Dianggap terlalu sempit dengan keberatan bahwa macam balada yang dinyanyikan dan cerita
yang dibacakan, dengan demikian, tidak termasuk dalam sastra (Sumaryadi, 2008).
Pembelajaran sastra penting bagi siswa karena berhubungan erat dengan keharuan.
Sastra dapat menimbulkan rasa haru, keindahan, moral, keagamaan, khidmat terhadap Tuhan,
dan cinta terhadap sastra bangsanya (Broto, 1982:67). Di samping memberikan kenikmatan
dan keindahan, karya sastra juga memberikan keagungan kepada siswa pada khususnya dan
bangsa Indonesia pada umumnya. Sastra Indonesia secara umum dapat dipakai sebagai
cermin, penafsiran, pernyataan, atau kritik kehidupan bangsa.
Fungsi sastra kiranya tidak perlu diragukan lagi. Sastra dapat memberikan
pengaruh yang sangat besar terhadap cara berpikir orang mengenai hidup, baik dan buruk,
benar dan salah, dan cara hidupnya sendiri dan bangsanya (Soeharianto, 1976: 25). Pendek
kata, sastra memberikan berbagai kepuasan yang sangat tinggi nilainya, yang tidak dapat
diperoleh dengan cara lain sehingga sastra memberikan pengaruh yang menguntungkan
kepada penikmatnya.
Pada proses pembelajaran sastra tentunya melibatkan guru sastra (dalam hal ini
guru bahasa Indonesia) sebagai pihak yang mengajarkan sastra, dan siswa sebagai subjek
yang belajar sastra. Dalam pembelajaran sastra ada suatu metode –sebagai suatu alternatif—
yang menawarkan keefektifan kerja guru bahasa Indonesia. Jika berbicara masalah metode
tidak dapat lepas dari masalah pendekatan atau ancangan (approach) yang menurunkan
metode (method). Untuk selanjutnya, suatu metode ternyata akan menyarankan penggunaan
teknik-teknik tertentu pula.
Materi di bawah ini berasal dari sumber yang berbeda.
(* ===== verification/PodWebhook.v ===== *)
(** * The mutating pod webhook (internal/webhook/podcpuboost_webhook.go)

    [podCPUBoostHandler]: which containers of a new pod are boosted, what is
    recorded in the annotation, and the response.  Log calls are left out.
    The boost the handler works with is looked up through the interface
    [PodBoosts], which the manager implements. *)

From S2P Require Import Prelude Quantities Kube Api Duration Resource Qos BoostPod Metrics Client Boost.
From S2P Require Import BoostServer ConcreteServer.

Section handler.
Context `{QuantityLib} `{SelectorLib} `{AnnotationJSON}.

Record podCPUBoostHandler : Type := {
  removeLimits : bool;
  podLevelResourcesEnabled : bool
}.

Implicit Types (h : podCPUBoostHandler) (b : StartupCPUBoostImpl) (pod : Pod) (c : Container).

Definition canRemoveLimit h (qosClass : PodQOSClass) : bool :=
  if negb (removeLimits h) then false
  else if bool_decide (qosClass ≠ PodQOSBurstable) && bool_decide (qosClass ≠ PodQOSBestEffort)
       then false
  else true.

(** [podCopy.Spec.Containers[containerIdx].Resources = res] *)
Definition set_container_resources pod (i : nat) (res : ResourceRequirements) : Pod :=
  pod_set_Containers pod (alter (λ c, c_set_Resources c res) i (pod_Containers pod)).

Definition containerResizeChangesQosClass h (σ : nat → RangeOrder) (initQosClass : PodQOSClass)
    (initPod : Pod) (containerIdx : nat) (newContainerRes : ResourceRequirements) : bool :=
  let podCopy := set_container_resources initPod containerIdx newContainerRes in
  let newQos := computePodQOS σ podCopy (podLevelResourcesEnabled h) in
  bool_decide (newQos ≠ initQosClass).

Definition hasResourcesToIncrease c : bool :=
  negb (QIsZero (rl_Cpu (Requests (c_Resources c)))) ||
  negb (QIsZero (rl_Cpu (Limits (c_Resources c)))).

(** One of the two assignments of [updateBoostAnnotation]. *)
Definition annotate_entry (m : GoMap string) (containerName : string) (rl : GoMap Quantity) :
    outcome (GoMap string) :=
  match gm_get rl ResourceCPU with
  | Some q => gm_set m containerName (QString q)
  | None => Done m
  end.

Definition updateBoostAnnotation (annot : BoostPodAnnotation) (containerName : string)
    (resources : ResourceRequirements) : outcome BoostPodAnnotation :=
  requests ← annotate_entry (InitCPURequests annot) containerName (Requests resources);
  limits ← annotate_entry (InitCPULimits annot) containerName (Limits resources);
  Done {| BoostTimestamp := BoostTimestamp annot; InitCPURequests := requests;
          InitCPULimits := limits |}.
Dengan demikian, secara hirarkis akan dikemukakan adanya tiga
tataran, yaitu: pendekatan (approach), metode (method), dan teknik (technique).
A. Pendekatan Pembelajaran
Dalam pembelajaran modern sekarang ini, yang lebih dipentingkan bagaimana
mengaktifkan keterlibatan peserta didik dalam proses pembelajaran secara mandiri, yaitu
melalui kegiatan pembelajaran yang berorientasi pada penemuan (discovery) dan
pencarian (inquiry). Kegiatan pembelajaran dengan melalui pendekatan ini memiliki
dampak positif yang meliputi:
1. Dapat membangkitkan potensi intelektual siswa karena seorang hanya dapat belajar
dan mengembangkan pikirannya jika menggunakan potensi intelektualnya untuk
berpikir.
2. Peserta didik yang semula memperoleh extrinsic reward dalam keberhasilan belajar
(seperti mendapat nilai baik dari pengajar) dalam pendekatan inquiry ini dapat
memperoleh instrinsic reward. Diyakini bahwa jika seorang peserta didik berhasil
mengadakan kegiatan mencari sendiri, maka ia akan memperoleh kepuasan untuk
dirinya sendiri.
3. Peserta didik dapat mempelajari heuristik (mengelola pesan atau informasi) dari
penemuan (discovery), artinya bahwa cara untuk mempelajari teknik penemuan ialah
dengan jalan memberikan kesempatan pada peserta didik untuk mengadakan
penelitian sendiri.
4. Dapat menyebabkan ingatan bertahan lama sampai terinternalisasi pada diri peserta
didik.
Selain beberapa hal di atas, motivasi lain yang mendorong penggunaan
pendekatan inquiry dalam proses pembelajaran adalah karena proses pembelajaran pada
hakikatnya adalah suatu proses yang (a) berpusat pada peserta didik (student centered)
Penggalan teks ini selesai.